**What is expected**
From the records below, set down exactly the lines starting with the line that contains "exists w, send_all MultiBatchWriter_init [(h1, f1);" and going on through the line that contains "rewrite (proj2 (Z.leb_gt". Nothing else is wanted.

**Records from a data source**
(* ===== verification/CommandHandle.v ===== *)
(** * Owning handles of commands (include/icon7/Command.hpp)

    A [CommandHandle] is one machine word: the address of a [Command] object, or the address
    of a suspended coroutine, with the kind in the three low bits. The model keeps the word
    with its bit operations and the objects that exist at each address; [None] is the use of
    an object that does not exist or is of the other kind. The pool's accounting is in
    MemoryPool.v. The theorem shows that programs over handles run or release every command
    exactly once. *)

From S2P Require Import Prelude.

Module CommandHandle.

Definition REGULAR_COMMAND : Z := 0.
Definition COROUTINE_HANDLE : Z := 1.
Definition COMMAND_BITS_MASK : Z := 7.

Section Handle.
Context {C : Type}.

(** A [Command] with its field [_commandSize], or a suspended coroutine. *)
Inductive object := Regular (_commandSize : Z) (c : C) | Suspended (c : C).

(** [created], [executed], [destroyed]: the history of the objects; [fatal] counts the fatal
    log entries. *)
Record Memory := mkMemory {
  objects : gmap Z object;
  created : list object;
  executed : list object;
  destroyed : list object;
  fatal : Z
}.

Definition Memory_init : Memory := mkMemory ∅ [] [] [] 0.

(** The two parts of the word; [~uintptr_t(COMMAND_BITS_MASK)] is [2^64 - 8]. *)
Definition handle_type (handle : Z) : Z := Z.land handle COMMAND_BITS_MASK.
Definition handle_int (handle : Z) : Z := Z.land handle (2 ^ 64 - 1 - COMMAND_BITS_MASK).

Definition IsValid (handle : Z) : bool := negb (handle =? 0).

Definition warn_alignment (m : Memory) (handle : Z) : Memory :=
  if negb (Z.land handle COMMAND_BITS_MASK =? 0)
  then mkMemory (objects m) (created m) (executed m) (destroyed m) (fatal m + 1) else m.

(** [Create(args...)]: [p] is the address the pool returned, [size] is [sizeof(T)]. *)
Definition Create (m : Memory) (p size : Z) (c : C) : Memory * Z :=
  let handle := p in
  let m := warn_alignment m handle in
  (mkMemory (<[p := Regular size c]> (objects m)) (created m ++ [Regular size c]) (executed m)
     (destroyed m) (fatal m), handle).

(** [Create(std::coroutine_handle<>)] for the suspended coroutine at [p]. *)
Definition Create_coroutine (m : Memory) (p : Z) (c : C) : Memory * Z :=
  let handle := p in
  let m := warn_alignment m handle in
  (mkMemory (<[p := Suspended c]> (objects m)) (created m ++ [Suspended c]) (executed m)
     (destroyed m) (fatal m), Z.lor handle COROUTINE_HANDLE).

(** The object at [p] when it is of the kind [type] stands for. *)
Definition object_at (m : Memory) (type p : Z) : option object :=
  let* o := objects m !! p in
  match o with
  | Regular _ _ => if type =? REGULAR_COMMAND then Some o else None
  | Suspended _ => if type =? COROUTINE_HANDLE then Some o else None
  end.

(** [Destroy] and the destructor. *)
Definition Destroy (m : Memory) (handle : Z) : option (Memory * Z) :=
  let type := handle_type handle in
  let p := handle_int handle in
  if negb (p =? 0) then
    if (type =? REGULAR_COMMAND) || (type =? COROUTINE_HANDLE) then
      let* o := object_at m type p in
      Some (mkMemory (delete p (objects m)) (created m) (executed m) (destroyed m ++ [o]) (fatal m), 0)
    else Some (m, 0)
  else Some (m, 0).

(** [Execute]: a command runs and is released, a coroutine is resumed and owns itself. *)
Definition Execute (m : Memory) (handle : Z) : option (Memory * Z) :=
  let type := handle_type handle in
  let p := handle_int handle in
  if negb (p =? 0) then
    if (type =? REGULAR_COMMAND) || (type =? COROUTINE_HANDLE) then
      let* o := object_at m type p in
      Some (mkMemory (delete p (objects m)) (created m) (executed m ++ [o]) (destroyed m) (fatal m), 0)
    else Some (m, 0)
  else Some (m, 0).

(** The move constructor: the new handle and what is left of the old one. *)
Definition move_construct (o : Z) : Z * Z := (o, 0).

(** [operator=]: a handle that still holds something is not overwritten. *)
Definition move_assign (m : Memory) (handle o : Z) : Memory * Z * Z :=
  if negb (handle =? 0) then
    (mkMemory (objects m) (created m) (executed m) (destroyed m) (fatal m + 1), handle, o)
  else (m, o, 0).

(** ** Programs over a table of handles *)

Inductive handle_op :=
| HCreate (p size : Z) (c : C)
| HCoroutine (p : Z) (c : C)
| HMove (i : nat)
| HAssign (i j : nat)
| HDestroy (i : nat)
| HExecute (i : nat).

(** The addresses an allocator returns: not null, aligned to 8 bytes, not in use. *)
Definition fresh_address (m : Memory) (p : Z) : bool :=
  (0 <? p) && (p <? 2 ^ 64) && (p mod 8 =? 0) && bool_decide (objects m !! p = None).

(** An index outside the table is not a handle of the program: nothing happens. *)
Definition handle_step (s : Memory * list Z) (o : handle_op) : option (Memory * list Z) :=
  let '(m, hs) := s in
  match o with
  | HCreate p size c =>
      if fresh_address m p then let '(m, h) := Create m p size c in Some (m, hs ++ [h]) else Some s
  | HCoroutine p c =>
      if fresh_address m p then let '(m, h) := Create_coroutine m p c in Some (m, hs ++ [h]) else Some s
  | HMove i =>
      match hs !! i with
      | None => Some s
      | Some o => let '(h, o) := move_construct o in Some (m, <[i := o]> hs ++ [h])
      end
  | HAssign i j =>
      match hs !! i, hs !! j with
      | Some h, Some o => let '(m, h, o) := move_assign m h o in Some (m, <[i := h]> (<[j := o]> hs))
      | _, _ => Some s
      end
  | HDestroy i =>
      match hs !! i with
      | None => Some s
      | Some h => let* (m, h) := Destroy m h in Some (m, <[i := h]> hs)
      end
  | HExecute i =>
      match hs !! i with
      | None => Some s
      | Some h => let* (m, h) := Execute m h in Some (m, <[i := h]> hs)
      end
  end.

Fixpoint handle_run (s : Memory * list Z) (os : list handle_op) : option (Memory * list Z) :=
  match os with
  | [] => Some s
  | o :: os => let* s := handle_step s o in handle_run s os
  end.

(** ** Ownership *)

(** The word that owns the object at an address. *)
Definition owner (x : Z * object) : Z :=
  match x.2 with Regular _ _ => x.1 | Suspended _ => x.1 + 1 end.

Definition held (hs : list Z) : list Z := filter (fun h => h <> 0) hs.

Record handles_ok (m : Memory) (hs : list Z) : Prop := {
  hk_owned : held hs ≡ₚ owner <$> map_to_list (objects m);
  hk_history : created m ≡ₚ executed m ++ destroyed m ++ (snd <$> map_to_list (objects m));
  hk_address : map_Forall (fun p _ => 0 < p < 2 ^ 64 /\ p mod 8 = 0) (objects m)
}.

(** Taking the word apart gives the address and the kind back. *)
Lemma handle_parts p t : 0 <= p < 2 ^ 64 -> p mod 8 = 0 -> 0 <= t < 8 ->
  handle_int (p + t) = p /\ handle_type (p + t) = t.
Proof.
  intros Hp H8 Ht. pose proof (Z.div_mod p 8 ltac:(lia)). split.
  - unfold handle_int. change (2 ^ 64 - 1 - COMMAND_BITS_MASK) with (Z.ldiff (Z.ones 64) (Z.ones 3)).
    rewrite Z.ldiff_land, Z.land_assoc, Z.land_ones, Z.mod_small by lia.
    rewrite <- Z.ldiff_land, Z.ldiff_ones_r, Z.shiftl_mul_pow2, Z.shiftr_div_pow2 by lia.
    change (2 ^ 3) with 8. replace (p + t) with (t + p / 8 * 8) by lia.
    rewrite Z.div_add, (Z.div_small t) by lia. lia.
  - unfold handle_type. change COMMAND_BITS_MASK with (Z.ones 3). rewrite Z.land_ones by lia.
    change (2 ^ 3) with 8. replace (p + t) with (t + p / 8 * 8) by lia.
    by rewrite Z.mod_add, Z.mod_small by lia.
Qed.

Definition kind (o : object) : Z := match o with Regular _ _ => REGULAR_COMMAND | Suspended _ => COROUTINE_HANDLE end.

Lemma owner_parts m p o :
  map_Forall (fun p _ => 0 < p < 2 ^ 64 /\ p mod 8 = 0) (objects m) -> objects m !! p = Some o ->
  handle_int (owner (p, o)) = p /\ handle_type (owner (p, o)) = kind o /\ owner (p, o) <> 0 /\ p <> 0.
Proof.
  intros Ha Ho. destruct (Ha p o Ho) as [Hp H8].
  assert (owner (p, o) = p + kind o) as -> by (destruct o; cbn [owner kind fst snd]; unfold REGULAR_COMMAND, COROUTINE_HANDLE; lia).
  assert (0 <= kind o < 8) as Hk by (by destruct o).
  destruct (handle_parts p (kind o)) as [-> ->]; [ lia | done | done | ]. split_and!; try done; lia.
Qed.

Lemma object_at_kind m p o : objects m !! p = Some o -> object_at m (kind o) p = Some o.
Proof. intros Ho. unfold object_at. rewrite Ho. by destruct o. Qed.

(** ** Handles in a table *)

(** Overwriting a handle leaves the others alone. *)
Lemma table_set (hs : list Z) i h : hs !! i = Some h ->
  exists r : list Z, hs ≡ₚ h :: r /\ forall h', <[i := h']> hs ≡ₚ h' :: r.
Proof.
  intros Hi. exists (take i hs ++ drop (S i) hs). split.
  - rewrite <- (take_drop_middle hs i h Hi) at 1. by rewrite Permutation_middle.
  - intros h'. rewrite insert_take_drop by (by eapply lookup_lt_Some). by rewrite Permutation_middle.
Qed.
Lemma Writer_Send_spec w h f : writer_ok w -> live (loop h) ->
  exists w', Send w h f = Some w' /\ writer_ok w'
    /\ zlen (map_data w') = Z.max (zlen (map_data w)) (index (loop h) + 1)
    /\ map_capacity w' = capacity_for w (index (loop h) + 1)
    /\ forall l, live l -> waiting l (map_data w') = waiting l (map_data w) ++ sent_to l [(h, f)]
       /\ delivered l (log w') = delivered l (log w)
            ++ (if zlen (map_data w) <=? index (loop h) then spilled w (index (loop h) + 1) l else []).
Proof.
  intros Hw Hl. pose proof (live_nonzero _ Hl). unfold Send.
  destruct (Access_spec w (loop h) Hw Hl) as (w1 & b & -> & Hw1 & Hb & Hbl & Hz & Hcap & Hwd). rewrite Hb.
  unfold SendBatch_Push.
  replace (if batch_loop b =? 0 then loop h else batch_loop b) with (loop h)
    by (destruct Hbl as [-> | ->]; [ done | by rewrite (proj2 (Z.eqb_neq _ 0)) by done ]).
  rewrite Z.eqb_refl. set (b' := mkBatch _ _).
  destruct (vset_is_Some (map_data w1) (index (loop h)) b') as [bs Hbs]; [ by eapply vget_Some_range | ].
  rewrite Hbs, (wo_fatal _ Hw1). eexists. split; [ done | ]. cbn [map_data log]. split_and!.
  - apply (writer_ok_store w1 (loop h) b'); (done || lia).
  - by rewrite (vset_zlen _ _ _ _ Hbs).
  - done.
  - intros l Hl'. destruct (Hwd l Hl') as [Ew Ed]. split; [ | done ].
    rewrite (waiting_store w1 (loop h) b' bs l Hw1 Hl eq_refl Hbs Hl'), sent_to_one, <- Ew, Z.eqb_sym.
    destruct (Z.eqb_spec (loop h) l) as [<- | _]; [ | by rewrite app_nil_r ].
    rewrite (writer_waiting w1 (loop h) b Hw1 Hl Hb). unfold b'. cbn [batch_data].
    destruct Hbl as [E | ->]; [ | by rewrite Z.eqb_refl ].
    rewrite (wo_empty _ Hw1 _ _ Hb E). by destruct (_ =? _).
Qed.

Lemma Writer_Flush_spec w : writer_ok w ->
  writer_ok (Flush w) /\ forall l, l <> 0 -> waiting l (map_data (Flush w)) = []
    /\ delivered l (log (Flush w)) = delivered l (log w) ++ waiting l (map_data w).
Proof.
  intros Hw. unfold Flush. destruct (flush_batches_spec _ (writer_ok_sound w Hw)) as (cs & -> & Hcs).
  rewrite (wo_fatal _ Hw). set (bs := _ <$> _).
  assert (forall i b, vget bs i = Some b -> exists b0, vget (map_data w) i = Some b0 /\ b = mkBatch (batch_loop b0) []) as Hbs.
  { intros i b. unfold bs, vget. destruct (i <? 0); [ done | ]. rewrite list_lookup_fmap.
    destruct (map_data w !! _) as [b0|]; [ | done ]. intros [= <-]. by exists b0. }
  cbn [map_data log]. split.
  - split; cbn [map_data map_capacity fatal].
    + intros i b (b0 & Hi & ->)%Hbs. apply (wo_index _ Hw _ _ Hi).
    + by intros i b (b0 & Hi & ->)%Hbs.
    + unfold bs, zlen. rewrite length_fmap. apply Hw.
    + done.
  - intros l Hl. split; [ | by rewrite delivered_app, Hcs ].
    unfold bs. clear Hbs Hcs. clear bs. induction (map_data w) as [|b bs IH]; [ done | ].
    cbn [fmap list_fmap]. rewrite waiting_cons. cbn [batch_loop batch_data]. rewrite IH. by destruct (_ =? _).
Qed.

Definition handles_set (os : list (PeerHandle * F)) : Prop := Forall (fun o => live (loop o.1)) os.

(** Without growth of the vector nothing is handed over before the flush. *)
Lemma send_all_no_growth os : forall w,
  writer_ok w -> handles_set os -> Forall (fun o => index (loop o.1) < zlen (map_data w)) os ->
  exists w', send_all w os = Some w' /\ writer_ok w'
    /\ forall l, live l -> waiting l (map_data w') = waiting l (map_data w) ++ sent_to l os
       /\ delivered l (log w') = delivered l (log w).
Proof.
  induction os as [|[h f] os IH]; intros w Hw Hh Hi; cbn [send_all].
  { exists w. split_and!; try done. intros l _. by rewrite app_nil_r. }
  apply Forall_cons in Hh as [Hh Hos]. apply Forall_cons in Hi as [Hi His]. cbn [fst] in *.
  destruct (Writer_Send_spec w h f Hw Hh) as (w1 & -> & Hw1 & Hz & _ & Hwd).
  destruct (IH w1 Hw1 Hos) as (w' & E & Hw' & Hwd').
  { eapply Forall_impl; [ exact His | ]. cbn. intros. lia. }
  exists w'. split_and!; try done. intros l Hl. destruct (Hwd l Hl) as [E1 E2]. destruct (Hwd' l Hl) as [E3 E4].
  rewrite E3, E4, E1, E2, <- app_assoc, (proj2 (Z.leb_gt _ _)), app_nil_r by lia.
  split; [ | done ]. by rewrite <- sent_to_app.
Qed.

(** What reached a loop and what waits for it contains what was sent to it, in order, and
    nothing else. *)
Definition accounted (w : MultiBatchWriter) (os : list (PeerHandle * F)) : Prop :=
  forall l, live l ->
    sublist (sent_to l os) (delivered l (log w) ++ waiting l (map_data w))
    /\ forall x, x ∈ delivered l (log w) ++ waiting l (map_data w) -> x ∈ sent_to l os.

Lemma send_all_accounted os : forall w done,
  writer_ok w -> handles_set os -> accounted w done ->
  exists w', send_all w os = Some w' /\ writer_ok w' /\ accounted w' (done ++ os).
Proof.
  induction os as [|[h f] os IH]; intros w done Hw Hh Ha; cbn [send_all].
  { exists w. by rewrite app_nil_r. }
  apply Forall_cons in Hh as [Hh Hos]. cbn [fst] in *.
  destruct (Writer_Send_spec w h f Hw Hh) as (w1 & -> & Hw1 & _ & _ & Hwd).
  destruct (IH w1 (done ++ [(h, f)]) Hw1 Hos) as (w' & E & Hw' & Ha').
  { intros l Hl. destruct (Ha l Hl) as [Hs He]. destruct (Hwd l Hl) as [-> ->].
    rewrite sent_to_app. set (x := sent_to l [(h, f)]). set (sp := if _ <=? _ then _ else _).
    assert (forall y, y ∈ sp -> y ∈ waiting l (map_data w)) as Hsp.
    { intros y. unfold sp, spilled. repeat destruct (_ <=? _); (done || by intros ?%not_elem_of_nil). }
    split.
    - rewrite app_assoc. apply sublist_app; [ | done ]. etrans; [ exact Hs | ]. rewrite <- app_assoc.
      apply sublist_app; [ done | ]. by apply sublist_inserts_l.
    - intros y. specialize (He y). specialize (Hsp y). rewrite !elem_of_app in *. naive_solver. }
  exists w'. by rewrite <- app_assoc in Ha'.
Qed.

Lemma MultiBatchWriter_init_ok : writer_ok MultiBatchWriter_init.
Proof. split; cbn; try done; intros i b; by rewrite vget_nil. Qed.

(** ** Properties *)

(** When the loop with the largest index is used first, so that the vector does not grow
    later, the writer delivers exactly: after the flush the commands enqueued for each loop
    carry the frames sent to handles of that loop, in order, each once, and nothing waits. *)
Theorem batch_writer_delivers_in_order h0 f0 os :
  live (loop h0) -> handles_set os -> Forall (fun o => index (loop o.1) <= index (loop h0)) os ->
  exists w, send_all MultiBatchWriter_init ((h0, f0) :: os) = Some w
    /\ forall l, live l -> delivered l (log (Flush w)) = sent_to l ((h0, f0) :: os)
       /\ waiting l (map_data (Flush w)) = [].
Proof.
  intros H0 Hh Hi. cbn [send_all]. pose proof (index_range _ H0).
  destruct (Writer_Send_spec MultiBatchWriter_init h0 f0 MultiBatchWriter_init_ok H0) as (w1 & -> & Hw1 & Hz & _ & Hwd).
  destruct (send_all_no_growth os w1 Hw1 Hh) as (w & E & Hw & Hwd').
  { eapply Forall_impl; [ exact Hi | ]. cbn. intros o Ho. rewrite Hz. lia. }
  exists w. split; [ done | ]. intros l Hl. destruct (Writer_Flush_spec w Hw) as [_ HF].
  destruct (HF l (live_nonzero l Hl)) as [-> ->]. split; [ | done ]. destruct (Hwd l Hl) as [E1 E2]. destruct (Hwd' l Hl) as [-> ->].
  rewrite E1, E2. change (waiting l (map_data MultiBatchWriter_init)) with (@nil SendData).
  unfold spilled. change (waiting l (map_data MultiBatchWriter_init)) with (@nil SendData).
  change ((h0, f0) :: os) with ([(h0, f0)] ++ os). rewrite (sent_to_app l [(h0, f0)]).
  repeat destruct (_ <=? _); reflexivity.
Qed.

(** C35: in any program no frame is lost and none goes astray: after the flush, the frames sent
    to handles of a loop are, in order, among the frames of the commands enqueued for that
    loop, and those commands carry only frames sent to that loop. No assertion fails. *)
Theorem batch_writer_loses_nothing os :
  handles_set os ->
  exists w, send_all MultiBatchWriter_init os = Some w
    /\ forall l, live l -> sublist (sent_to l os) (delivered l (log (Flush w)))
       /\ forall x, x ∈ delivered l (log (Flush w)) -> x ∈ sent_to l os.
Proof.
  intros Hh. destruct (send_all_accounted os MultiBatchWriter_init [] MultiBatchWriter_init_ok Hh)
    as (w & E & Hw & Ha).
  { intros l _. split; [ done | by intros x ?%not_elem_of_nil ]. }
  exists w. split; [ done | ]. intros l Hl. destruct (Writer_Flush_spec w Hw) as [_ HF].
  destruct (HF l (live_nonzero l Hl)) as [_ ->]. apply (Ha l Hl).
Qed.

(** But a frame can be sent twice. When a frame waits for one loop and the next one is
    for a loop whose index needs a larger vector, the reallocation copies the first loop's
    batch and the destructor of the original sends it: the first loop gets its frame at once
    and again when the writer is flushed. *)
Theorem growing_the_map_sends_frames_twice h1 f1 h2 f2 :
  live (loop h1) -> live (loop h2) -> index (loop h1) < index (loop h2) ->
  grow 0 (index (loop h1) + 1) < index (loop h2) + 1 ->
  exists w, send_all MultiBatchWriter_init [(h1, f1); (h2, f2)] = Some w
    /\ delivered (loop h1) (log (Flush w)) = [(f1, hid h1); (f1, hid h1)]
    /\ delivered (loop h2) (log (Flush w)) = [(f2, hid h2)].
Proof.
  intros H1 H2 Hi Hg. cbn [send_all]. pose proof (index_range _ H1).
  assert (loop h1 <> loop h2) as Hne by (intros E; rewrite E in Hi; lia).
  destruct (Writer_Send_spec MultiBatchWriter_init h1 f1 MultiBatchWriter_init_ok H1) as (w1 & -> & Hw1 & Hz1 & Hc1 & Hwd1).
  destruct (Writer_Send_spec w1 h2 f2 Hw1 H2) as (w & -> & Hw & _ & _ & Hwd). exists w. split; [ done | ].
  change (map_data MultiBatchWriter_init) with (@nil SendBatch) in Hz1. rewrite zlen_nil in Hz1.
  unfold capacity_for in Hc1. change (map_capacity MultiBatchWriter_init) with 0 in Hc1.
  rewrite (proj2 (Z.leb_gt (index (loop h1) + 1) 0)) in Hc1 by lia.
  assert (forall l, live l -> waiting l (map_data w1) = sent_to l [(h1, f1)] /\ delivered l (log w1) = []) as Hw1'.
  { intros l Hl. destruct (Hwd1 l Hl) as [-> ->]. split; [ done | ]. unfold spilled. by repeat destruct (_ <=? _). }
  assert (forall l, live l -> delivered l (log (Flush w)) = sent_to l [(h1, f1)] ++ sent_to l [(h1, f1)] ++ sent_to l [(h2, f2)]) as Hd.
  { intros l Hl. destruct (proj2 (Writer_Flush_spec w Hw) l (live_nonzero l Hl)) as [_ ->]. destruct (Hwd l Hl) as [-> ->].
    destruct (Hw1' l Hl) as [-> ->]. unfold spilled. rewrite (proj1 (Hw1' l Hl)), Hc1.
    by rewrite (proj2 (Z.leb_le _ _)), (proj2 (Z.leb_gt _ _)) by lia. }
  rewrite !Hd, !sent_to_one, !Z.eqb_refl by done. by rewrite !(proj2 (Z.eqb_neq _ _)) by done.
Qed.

**Result**
  exists w, send_all MultiBatchWriter_init [(h1, f1); (h2, f2)] = Some w
    /\ delivered (loop h1) (log (Flush w)) = [(f1, hid h1); (f1, hid h1)]
    /\ delivered (loop h2) (log (Flush w)) = [(f2, hid h2)].
Proof.
  intros H1 H2 Hi Hg. cbn [send_all]. pose proof (index_range _ H1).
  assert (loop h1 <> loop h2) as Hne by (intros E; rewrite E in Hi; lia).
  destruct (Writer_Send_spec MultiBatchWriter_init h1 f1 MultiBatchWriter_init_ok H1) as (w1 & -> & Hw1 & Hz1 & Hc1 & Hwd1).
  destruct (Writer_Send_spec w1 h2 f2 Hw1 H2) as (w & -> & Hw & _ & _ & Hwd). exists w. split; [ done | ].
  change (map_data MultiBatchWriter_init) with (@nil SendBatch) in Hz1. rewrite zlen_nil in Hz1.
  unfold capacity_for in Hc1. change (map_capacity MultiBatchWriter_init) with 0 in Hc1.
  rewrite (proj2 (Z.leb_gt (index (loop h1) + 1) 0)) in Hc1 by lia.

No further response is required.